Your objective: Starting at the first line of the data below, repeat each line word for word up to and including the line with "procedure on the scripted device. *)".

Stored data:
(** C6. Where [identification] rejects because no similarity was computed
    or because the best similarity is below the threshold, the identity it
    returns is the empty string, not [None]. With a similarity of 0.3 for
    the one enrolled identity and the default threshold of one half the
    call returns [(False, "")]; so it does with an empty database. When the
    device is not connected or the acquisition fails it returns
    [(False, None)]. *)
Theorem identification_rejects_with_empty_string :
  fst (identification rig_hw (bench_plugins (Finite (3 # 10))) 20 8
                      None None None w_ready)
  = Return (false, Some ""%string) /\
  fst (identification rig_hw (bench_plugins (Finite (3 # 10))) 20 8
                      None None None w_empty_db)
  = Return (false, Some ""%string) /\
  fst (identification rig_hw (bench_plugins (Finite (3 # 10))) 20 8
                      None None None w_session_disconnected)
  = Return (false, None) /\
  fst (identification rig_hw (bench_plugins (Finite (3 # 10))) 20 8
                      None None None w_session_unworn)
  = Return (false, None).
Proof. repeat split. Qed.

Example identification_accepts :
  fst (identification rig_hw (bench_plugins (Finite (3 # 10))) 20 8
                      (Some (1 # 10)) None None w_ready)
  = Return (true, Some "alice"%string).
Proof. reflexivity. Qed.

(** The same lists of epochs, produced by a whole run of the acquisition
    procedure on the scripted device. *)
Example acquisition_returns_unequal_epochs :
  epoch_lengths (fst (perform_task_rec rig_hw 20 8 w_edge_stimuli))
  = Some [3; 5; 3]%Z /\
  fst (perform_task_rec rig_hw 20 8 w_no_stimuli)
  = Throw "IndexError: list index out of range".
Proof. split; reflexivity. Qed.

(** ** Similarities and the decision of [identification] *)

Section SimilarityFacts.
Variable pl : Plugins.

Lemma not_below_finite (a b : string * pyfloat) (x y : Q) :
  snd a = Finite x -> snd b = Finite y -> (not_below a b <-> y <= x).
Proof.
  intros Ha Hb. unfold not_below. rewrite Ha, Hb. cbn [flt].
  apply Qltb_ge.
Qed.

Lemma number_finite (a : string * pyfloat) :
  isnan (snd a) = false -> exists x, snd a = Finite x.
Proof. destruct (snd a) as [x|]; [eauto | discriminate]. Qed.

Lemma not_below_refl (a : string * pyfloat) : not_below a a.
Proof.
  unfold not_below. destruct (snd a) as [x|]; [|reflexivity].
  cbn [flt]. apply Qltb_ge. lra.
Qed.

Lemma not_below_trans (a b c : string * pyfloat) :
  isnan (snd a) = false -> isnan (snd b) = false -> isnan (snd c) = false ->
  not_below a b -> not_below b c -> not_below a c.
Proof.
  intros Ha Hb Hc.
  destruct (number_finite _ Ha) as [x Hx].
  destruct (number_finite _ Hb) as [y Hy].
  destruct (number_finite _ Hc) as [z Hz].
  rewrite (@not_below_finite a b x y Hx Hy), (@not_below_finite b c y z Hy Hz),
    (@not_below_finite a c x z Hx Hz).
  lra.
Qed.

Lemma below_not_below (a b : string * pyfloat) :
  flt (snd a) (snd b) = true -> not_below b a.
Proof.
  unfold not_below. destruct (snd a) as [x|], (snd b) as [y|];
    cbn [flt]; try discriminate.
  rewrite Qltb_lt, Qltb_ge. lra.
Qed.

Lemma insert_desc_In (x y : string * pyfloat) (l : list (string * pyfloat)) :
  In y (insert_desc x l) <-> y = x \/ In y l.
Proof.
  induction l as [|z l IH]; cbn [insert_desc].
  - simpl. intuition.
  - destruct (flt (snd x) (snd z)); simpl in *; rewrite ?IH; intuition.
Qed.

Lemma sort_desc_In (y : string * pyfloat) (l : list (string * pyfloat)) :
  In y (sort_desc l) <-> In y l.
Proof.
  unfold sort_desc. induction l as [|x l IH]; cbn [fold_right].
  - reflexivity.
  - rewrite insert_desc_In, IH. simpl. intuition.
Qed.

Lemma insert_desc_sorted (x : string * pyfloat) (l : list (string * pyfloat)) :
  isnan (snd x) = false -> no_nan l ->
  StronglySorted not_below l -> StronglySorted not_below (insert_desc x l).
Proof.
  intros Hx Hl Hs. induction Hs as [|y l Hs IH Hy]; cbn [insert_desc].
  - constructor; constructor.
  - inversion Hl as [|? ? Hyn Hl']; subst.
    destruct (flt (snd x) (snd y)) eqn:Hxy.
    + constructor; [apply IH; exact Hl'|].
      apply Forall_forall. intros z Hz. apply insert_desc_In in Hz.
      destruct Hz as [-> | Hz].
      * apply below_not_below. exact Hxy.
      * rewrite Forall_forall in Hy. apply Hy. exact Hz.
    + constructor; [constructor; assumption|].
      constructor; [exact Hxy|].
      apply Forall_forall. intros z Hz.
      rewrite Forall_forall in Hy. unfold no_nan in Hl'.
      rewrite Forall_forall in Hl'.
      apply (@not_below_trans x y z); auto.
Qed.

Lemma sort_desc_no_nan (l : list (string * pyfloat)) :
  no_nan l -> no_nan (sort_desc l).
Proof.
  unfold no_nan. rewrite !Forall_forall. intros H x Hx.
  apply H. apply sort_desc_In. exact Hx.
Qed.

Lemma sort_desc_sorted (l : list (string * pyfloat)) :
  no_nan l -> StronglySorted not_below (sort_desc l).
Proof.
  induction l as [|x l IH]; intros Hl.
  - constructor.
  - inversion Hl as [|? ? Hx Hl']; subst.
    change (sort_desc (x :: l)) with (insert_desc x (sort_desc l)).
    apply insert_desc_sorted; [exact Hx | apply sort_desc_no_nan; exact Hl' |].
    apply IH. exact Hl'.
Qed.

(** The first entry of a sorted list of numbers is not below any entry. *)
Lemma sort_desc_head (l : list (string * pyfloat)) (s : string * pyfloat)
      (rest : list (string * pyfloat)) :
  no_nan l -> sort_desc l = s :: rest ->
  forall x, In x l -> not_below s x.
Proof.
  intros Hl Heq x Hx. apply sort_desc_In in Hx. rewrite Heq in Hx.
  assert (Hs := sort_desc_sorted Hl). rewrite Heq in Hs.
  inversion Hs as [|? ? _ Hall]; subst.
  destruct Hx as [<- | Hx]; [apply not_below_refl|].
  rewrite Forall_forall in Hall. apply Hall. exact Hx.
Qed.

(** Every similarity computed by the loop belongs to one of the identities
    it ran over. *)
Lemma similarity_loop_ids (db : TemplateDatabase) (templates : list Template)
      (mode : SimilarityMode) (ids : list string) :
  forall acc sims,
    similarity_loop pl db templates mode ids acc = Ok sims ->
    forall s, In s sims -> In s acc \/ In (fst s) ids.
Proof.
  induction ids as [|id ids IH]; intros acc sims Hrun s Hs;
    cbn [similarity_loop] in Hrun.
  - injection Hrun as <-. auto.
  - destruct (similarity_of pl db templates mode id) as [[p|]|m] eqn:Hof;
      [| |discriminate].
    + destruct (IH _ _ Hrun s Hs) as [Hacc | Hid]; [|simpl; auto].
      apply in_app_or in Hacc. destruct Hacc as [Hacc | [<- | []]]; [auto|].
      right. left. unfold similarity_of in Hof.
      destruct (negb (fst (get_templates db id))); [discriminate|].
      destruct (snd (get_templates db id)) as [[|t ts]|]; try discriminate.
      destruct (if SimilarityMode_eqb mode AverageSimilarity then _ else _);
        [|discriminate].
      injection Hof as <-. reflexivity.
    + destruct (IH _ _ Hrun s Hs) as [Hacc | Hid]; simpl; auto.
Qed.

Solution to the exercise:
(** C6. Where [identification] rejects because no similarity was computed
    or because the best similarity is below the threshold, the identity it
    returns is the empty string, not [None]. With a similarity of 0.3 for
    the one enrolled identity and the default threshold of one half the
    call returns [(False, "")]; so it does with an empty database. When the
    device is not connected or the acquisition fails it returns
    [(False, None)]. *)
Theorem identification_rejects_with_empty_string :
  fst (identification rig_hw (bench_plugins (Finite (3 # 10))) 20 8
                      None None None w_ready)
  = Return (false, Some ""%string) /\
  fst (identification rig_hw (bench_plugins (Finite (3 # 10))) 20 8
                      None None None w_empty_db)
  = Return (false, Some ""%string) /\
  fst (identification rig_hw (bench_plugins (Finite (3 # 10))) 20 8
                      None None None w_session_disconnected)
  = Return (false, None) /\
  fst (identification rig_hw (bench_plugins (Finite (3 # 10))) 20 8
                      None None None w_session_unworn)
  = Return (false, None).
Proof. repeat split. Qed.

Example identification_accepts :
  fst (identification rig_hw (bench_plugins (Finite (3 # 10))) 20 8
                      (Some (1 # 10)) None None w_ready)
  = Return (true, Some "alice"%string).
Proof. reflexivity. Qed.

(** The same lists of epochs, produced by a whole run of the acquisition
    procedure on the scripted device. *)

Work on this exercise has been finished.